Il y eut un silence et tout à coup elle éclata en sanglots :

— Ah ! Monsieur, il faut vous l’avouer, et sans doute l’avez-vous deviné, mon mari aimait cette dame depuis qu’il l’avait rencontrée au château de Longchamp, en Bourgogne, il y a bien du temps… quand il venait de Dijon raccommoder les effets de chasse. Elle avait alors dix-huit ans. Quand il m’a épousée, il ne m’a rien caché. Il avait beaucoup d’affection pour moi, il a toujours été bon, mais il ne m’aimait pas ; il aimait cette dame d’un amour religieux ; c’était comme une maladie. Il paraît qu’il n’y avait pas de femme plus belle sur la terre. J’ai tout essayé pour le guérir : mais en vain. Même à Paris, où nous étions établis, il ne pouvait pas se distraire. Il conservait d’elle de petites choses qu’il avait recueillies dans le château : des bouts de ruban, des épingles à cheveux, un mouchoir.
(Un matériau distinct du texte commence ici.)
Definition writeTxWitnessBuf (wit : TxWitness) : bytes :=
  WriteVarIntBuf (u64 (zlen wit)) ++ concat (map WriteVarBytesBuf wit).

Definition prlEncode (enc : MessageEncoding) (msg : MsgTx) : bytes :=
  let doWitness := bool_decide (enc = WitnessEncoding) && HasWitness msg in
  le_put 4 (u32 (tx_Version msg)) ++
  (if doWitness then [z2b TxFlagMarker; z2b WitnessFlag] else []) ++
  WriteVarIntBuf (u64 (zlen (tx_TxIn msg))) ++
  concat (map writeTxInBuf (tx_TxIn msg)) ++
  WriteVarIntBuf (u64 (zlen (tx_TxOut msg))) ++
  concat (map WriteTxOutBuf (tx_TxOut msg)) ++
  (if doWitness
   then concat (map (λ ti, writeTxWitnessBuf (Witness ti)) (tx_TxIn msg))
   else []) ++
  le_put 4 (tx_LockTime msg).

Definition PrlEncode (enc : MessageEncoding) (msg : MsgTx) : bytes := prlEncode enc msg.
Definition Serialize (msg : MsgTx) : bytes := PrlEncode WitnessEncoding msg.
Definition SerializeNoWitness (msg : MsgTx) : bytes := PrlEncode BaseEncoding msg.

(** ** Serialized sizes *)

Definition TxIn_SerializeSize (t : TxIn) : Z :=
  40 + VarIntSerializeSize (u64 (zlen (SignatureScript t))) + zlen (SignatureScript t).

Definition TxOut_SerializeSize (t : TxOut) : Z :=
  8 + VarIntSerializeSize (u64 (zlen (PkScript t))) + zlen (PkScript t).

Definition TxWitness_SerializeSize (t : TxWitness) : Z :=
  foldl (λ n witItem, n + VarIntSerializeSize (u64 (zlen witItem)) + zlen witItem)
    (VarIntSerializeSize (u64 (zlen t))) t.

Definition baseSize (msg : MsgTx) : Z :=
  let n := 8 + VarIntSerializeSize (u64 (zlen (tx_TxIn msg)))
             + VarIntSerializeSize (u64 (zlen (tx_TxOut msg))) in
  let n := foldl (λ n txIn, n + TxIn_SerializeSize txIn) n (tx_TxIn msg) in
  foldl (λ n txOut, n + TxOut_SerializeSize txOut) n (tx_TxOut msg).

Definition SerializeSize (msg : MsgTx) : Z :=
  let n := baseSize msg in
  if HasWitness msg then
    let n := n + 2 in
    foldl (λ n txin, n + TxWitness_SerializeSize (Witness txin)) n (tx_TxIn msg)
  else n.

Definition SerializeSizeStripped (msg : MsgTx) : Z := baseSize msg.

(** ** Decoding

    [s] is the number of bytes left in the script slab: each script is read
    into its front, and the slab then starts after it. *)
Definition readOutPointBuf : Reader OutPoint :=
  hash ← ReadFull HashSize;
  buf ← ReadFull 4;
  mret (mkOutPoint hash (le_get buf)).

Definition readScriptBuf (s : Z) : Reader bytes :=
  count ← ReadVarIntBuf;
  if maxWitnessItemSize <? count then st_fail (MessageError "readScript")
  else if s <? count then st_fail (MessageError "readScript")
  else ReadFull count.

Definition readTxInBuf (s : Z) : Reader TxIn :=
  op ← readOutPointBuf;
  script ← readScriptBuf s;
  buf ← ReadFull 4;
  mret (mkTxIn op script [] (le_get buf)).

Definition readTxOutBuf (s : Z) : Reader TxOut :=
  buf ← ReadFull 8;
  script ← readScriptBuf s;
  mret (mkTxOut (i64 (le_get buf)) script).

Definition ReadTxOut : Reader TxOut := readTxOutBuf scriptSlabSize.

Section loops.
Context {A : Type} (read : Z → Reader A) (used : A → Z).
Seulement, avec les années, sa tristesse augmentait, parce qu’il ne retrouvait plus dans sa mémoire avec assez de fidélité les traits qu’il chérissait. Aussi avec cette exposition j’ai cru que la folie le tenait. Imaginez-vous qu’il s’y rendait tous les jours, et deux fois par jour. Enfin, il n’a pas été trop malheureux pendant les douze mois qu’il a vécu encore. Il avait accroché la gravure dans sa chambre et il la contemplait durant des heures. Souvent je la contemplais avec lui, et il se rappelait, il m’expliquait, et j’écoutais, parce que ça lui faisait plaisir…

L’ami avait raconté l’histoire à ma grand’mère.

— Pauvre homme, avait-elle murmuré, les yeux humides.